There are several different postgres extensions for ulid, but all of them have feature gaps. A good extension should have:

  • Generator: A generator function to generate ulid identifiers.
  • Binary: Data be stored as binary and not text.
  • Type: A postgres type ulid which is displayed as ulid text.
  • Uuid: Support for casting between UUID and ulid
  • Timestamp: Support to cast an ulid to a timestamp
  • Monotonic: Support monotonicity
Name Language Generator Binary Type UUID Timestamp Monotonic
pgx_ulid Rust ✔️ ✔️ ✔️ ✔️ ✔️ ✔️
pgulid PL/pgSQL ✔️
pg_idkit Rust ✔️
uids-postgres Rust ✔️ ⁉️1 ⁉️2
pgsql_ulid PL/pgSQL ⁉️1 ✔️
pg-ulid C ✔️
ulid-postgres PL/pgSQL ✔️ ✔️ ✔️
pg_ulid Go ✔️ ✔️
pg_ulid C++ ✔️ ⁉️1 ✔️

Why should I use ulid over uuid?

The main advantages are:

  • Indexes created over ULIDs are less fragmented compared to UUIDs due to the timestamp and monotonicity that was encoded in the ULID when it was created.
  • ULIDs don't use special characters, so they can be used in URLs or even HTML.
  • ULIDs are shorter than UUIDs as they are comprised of 26 characters compared to UUIDs' 36 characters.

This extension is approximately 30% faster than both pgcrypto's UUID and pg_uuidv7's UUIDv7 when generating a million identifiers.

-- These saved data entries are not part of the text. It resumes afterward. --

(** ** The two regular expressions of [Table.get_duplicates]

    [get_duplicates] puts [self.title] into a pattern as it is.  The
    definitions below are for a title that the syntax of [re] reads
    character by character, [re_literal]. *)

Definition re_special (c : ascii) : bool :=
  existsb (Ascii.eqb c) (chars ".^$*+?{}[]\|()").

Definition re_literal (s : string) : bool :=
  forallb (fun c => negb (re_special c)) (chars s).

(** The rest of [s] after its prefix [p], when [p] is one. *)
Fixpoint strip_prefix (p s : list ascii) : option (list ascii) :=
  match p, s with
  | [], _ => Some s
  | a :: p', b :: s' => if Ascii.eqb a b then strip_prefix p' s' else None
  | _ :: _, [] => None
  end.

Definition newline : ascii := "010"%char.

(** The subject without the newline that ends it, if there is one. *)
Fixpoint chomp (l : list ascii) : list ascii :=
  match l with
  | [] => []
  | c :: l' =>
      match l' with
      | [] => if Ascii.eqb c newline then [] else [c]
      | _ => c :: chomp l'
      end
  end.

(** [(_\d+)?$] against the rest of the subject: [$] holds at the end and
    just before a newline that ends the subject. *)
Definition copy_tail (rest : list ascii) : bool :=
  match chomp rest with
  | [] => true
  | c :: ds =>
      Ascii.eqb c "_" && match ds with [] => false | _ => forallb is_digit ds end
  end.

(** [re.match(f"^{title} copy(_\\d+)?$", s)] finds a match. *)
Definition re_match_copy (title s : string) : bool :=
  match strip_prefix (chars (title ++ " copy")) (chars s) with
  | Some rest => copy_tail rest
  | None => false
  end.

ulid=# EXPLAIN ANALYSE SELECT gen_random_uuid() FROM generate_series(1, 1000000);
                                                            QUERY PLAN
-----------------------------------------------------------------------------------------------------------------------------------
 Function Scan on generate_series  (cost=0.00..12500.00 rows=1000000 width=16) (actual time=46.630..1401.638 rows=1000000 loops=1)
 Planning Time: 0.020 ms
 Execution Time: 1430.364 ms
(3 rows)

ulid=# EXPLAIN ANALYSE SELECT uuid_generate_v7() FROM generate_series(1, 1000000);
                                                            QUERY PLAN
-----------------------------------------------------------------------------------------------------------------------------------
 Function Scan on generate_series  (cost=0.00..12500.00 rows=1000000 width=16) (actual time=46.977..1427.477 rows=1000000 loops=1)
 Planning Time: 0.031 ms
 Execution Time: 1456.333 ms
(3 rows)

ulid=# EXPLAIN ANALYSE SELECT gen_ulid() FROM generate_series(1, 1000000);
                                                            QUERY PLAN
-----------------------------------------------------------------------------------------------------------------------------------
 Function Scan on generate_series  (cost=0.00..12500.00 rows=1000000 width=32) (actual time=46.820..1070.447 rows=1000000 loops=1)
 Planning Time: 0.020 ms
 Execution Time: 1098.086 ms
(3 rows)

This extension is approximately 20% faster than both pgcrypto's UUID and pg_uuidv7's UUIDv7 when generating and inserting a million identifiers.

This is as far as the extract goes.